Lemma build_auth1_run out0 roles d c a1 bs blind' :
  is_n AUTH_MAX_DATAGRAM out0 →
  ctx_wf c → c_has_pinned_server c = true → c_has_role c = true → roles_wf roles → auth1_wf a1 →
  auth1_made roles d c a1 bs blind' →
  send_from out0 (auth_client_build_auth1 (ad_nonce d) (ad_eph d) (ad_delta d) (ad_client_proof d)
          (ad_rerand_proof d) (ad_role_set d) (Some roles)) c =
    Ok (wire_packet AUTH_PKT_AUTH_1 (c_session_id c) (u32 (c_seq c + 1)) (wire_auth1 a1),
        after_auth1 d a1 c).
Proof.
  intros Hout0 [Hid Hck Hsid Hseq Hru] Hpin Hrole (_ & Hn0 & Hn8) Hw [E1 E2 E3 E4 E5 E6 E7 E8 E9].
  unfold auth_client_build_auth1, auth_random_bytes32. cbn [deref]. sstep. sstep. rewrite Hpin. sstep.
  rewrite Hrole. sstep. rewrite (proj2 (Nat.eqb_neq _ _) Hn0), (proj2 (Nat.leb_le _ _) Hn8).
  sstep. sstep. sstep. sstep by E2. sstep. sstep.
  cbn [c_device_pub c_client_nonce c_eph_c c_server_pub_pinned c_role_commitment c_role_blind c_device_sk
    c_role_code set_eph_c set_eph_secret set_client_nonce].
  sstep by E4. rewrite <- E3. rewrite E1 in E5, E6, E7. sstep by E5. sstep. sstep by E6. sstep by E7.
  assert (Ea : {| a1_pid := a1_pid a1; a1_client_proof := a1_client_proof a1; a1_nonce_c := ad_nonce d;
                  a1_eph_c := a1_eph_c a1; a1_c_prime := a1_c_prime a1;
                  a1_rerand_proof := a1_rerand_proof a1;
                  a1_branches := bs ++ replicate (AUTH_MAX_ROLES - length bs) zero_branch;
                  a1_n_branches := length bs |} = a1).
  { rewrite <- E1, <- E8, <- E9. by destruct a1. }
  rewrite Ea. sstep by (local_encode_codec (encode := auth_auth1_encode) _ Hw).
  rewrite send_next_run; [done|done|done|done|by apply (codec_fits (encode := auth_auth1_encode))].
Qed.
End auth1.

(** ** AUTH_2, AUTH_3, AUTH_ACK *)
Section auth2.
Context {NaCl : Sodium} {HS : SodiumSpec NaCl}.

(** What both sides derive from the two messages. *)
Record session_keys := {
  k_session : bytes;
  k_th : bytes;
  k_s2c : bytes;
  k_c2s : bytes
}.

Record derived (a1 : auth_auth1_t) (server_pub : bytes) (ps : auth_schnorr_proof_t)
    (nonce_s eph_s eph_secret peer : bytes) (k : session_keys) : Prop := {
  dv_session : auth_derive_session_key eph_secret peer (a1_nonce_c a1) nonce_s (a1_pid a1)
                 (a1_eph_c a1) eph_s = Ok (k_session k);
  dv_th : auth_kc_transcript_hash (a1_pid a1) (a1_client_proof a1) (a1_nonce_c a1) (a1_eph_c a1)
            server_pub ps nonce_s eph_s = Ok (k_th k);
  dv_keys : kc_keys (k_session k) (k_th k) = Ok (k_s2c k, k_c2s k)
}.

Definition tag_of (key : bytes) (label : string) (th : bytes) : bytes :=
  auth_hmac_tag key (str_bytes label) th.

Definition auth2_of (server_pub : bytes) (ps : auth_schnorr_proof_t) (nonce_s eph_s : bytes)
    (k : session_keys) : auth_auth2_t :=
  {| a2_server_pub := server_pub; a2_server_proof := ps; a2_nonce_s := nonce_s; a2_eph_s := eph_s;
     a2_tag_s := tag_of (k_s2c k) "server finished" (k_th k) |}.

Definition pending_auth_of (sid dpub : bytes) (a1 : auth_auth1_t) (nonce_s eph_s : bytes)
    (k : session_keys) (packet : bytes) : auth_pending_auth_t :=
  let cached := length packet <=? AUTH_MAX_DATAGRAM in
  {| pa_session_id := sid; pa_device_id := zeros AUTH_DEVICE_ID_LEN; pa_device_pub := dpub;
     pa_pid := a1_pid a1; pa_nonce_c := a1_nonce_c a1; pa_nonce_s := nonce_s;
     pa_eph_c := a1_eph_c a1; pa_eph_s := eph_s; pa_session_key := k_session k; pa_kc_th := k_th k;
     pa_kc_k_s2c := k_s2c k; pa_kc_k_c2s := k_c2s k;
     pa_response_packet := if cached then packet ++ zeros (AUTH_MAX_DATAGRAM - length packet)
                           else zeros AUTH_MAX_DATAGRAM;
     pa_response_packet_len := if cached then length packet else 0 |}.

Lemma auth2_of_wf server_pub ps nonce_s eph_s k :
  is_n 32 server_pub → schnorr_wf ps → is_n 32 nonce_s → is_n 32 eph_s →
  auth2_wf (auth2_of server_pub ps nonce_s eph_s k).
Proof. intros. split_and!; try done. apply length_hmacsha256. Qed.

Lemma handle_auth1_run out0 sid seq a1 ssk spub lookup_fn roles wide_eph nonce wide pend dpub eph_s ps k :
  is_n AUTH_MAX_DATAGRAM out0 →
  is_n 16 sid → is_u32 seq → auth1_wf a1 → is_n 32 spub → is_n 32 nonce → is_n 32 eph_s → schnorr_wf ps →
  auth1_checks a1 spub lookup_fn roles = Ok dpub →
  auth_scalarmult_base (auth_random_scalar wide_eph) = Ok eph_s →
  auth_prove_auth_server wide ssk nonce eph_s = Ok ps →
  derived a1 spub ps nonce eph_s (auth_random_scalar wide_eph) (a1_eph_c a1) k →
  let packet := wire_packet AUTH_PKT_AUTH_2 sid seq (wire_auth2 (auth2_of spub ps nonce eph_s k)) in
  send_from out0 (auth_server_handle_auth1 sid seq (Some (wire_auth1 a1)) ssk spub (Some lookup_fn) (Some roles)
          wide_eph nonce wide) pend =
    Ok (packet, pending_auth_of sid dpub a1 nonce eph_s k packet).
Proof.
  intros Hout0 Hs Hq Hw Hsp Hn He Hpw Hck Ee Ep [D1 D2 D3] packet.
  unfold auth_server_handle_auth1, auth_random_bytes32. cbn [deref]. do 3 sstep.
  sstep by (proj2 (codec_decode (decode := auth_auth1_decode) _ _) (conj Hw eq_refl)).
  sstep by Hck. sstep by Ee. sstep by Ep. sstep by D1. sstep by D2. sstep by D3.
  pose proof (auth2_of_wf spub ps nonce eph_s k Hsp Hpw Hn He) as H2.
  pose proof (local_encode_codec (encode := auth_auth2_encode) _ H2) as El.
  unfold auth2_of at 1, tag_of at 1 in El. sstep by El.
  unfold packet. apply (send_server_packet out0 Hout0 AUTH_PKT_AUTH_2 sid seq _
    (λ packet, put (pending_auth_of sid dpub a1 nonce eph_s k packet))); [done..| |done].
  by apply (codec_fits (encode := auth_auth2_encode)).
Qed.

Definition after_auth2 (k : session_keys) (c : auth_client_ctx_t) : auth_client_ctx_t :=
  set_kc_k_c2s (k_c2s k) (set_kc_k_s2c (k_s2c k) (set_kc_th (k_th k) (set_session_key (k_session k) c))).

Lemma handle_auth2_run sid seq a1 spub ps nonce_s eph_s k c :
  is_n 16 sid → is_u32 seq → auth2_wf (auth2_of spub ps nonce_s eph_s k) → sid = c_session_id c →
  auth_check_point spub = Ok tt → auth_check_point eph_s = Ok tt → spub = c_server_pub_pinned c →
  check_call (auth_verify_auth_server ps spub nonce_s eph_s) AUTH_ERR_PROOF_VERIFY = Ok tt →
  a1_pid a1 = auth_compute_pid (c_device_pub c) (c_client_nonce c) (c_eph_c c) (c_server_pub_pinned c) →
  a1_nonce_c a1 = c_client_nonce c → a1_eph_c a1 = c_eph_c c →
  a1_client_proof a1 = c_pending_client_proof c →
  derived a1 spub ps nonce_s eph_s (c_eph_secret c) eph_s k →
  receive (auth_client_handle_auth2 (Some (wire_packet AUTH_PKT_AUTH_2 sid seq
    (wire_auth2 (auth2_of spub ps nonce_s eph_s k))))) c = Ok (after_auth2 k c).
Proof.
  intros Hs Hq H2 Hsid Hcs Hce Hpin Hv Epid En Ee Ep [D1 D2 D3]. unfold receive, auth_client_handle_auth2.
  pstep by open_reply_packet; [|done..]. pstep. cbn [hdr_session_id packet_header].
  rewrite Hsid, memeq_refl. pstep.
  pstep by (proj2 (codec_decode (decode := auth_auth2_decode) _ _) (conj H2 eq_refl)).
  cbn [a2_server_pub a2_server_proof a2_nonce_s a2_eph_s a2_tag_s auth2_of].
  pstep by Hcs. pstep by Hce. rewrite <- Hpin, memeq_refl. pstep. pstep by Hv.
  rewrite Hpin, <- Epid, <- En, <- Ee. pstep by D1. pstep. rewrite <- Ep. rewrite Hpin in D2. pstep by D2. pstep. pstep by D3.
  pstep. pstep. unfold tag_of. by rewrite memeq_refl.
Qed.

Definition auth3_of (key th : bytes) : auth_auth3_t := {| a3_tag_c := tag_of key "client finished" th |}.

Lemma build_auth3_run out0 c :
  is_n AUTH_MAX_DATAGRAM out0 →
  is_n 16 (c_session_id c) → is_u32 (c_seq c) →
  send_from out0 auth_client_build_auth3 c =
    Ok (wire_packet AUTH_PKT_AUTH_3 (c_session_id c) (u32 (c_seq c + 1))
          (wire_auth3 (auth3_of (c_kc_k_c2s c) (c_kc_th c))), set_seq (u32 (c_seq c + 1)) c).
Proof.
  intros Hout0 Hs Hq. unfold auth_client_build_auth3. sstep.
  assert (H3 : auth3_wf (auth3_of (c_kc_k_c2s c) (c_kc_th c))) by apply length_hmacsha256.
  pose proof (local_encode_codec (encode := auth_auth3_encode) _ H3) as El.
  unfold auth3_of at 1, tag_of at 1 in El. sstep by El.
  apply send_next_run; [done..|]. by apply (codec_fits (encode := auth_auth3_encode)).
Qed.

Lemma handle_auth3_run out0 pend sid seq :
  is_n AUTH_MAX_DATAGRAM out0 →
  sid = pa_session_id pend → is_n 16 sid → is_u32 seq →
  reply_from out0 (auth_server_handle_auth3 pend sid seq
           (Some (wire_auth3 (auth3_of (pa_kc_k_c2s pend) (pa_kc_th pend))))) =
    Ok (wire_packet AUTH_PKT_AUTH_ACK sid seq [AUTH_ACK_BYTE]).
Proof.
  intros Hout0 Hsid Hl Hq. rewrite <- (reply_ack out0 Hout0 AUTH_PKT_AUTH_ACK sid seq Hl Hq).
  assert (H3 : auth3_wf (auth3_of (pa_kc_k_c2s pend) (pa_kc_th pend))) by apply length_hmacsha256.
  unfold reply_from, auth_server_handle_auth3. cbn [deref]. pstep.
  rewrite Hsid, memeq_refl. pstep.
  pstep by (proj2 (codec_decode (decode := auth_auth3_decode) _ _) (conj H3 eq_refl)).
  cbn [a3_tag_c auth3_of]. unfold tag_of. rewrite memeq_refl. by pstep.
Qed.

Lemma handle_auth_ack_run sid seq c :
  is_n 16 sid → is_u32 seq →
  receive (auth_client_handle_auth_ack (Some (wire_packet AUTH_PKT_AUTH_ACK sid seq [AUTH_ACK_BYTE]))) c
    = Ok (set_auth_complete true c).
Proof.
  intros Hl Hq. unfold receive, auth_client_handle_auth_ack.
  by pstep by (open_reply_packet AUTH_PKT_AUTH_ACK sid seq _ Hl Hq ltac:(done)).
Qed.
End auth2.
****
Count the lines of the material that include the word "true", then report only the total.

**SOLVED PROBLEM:** 2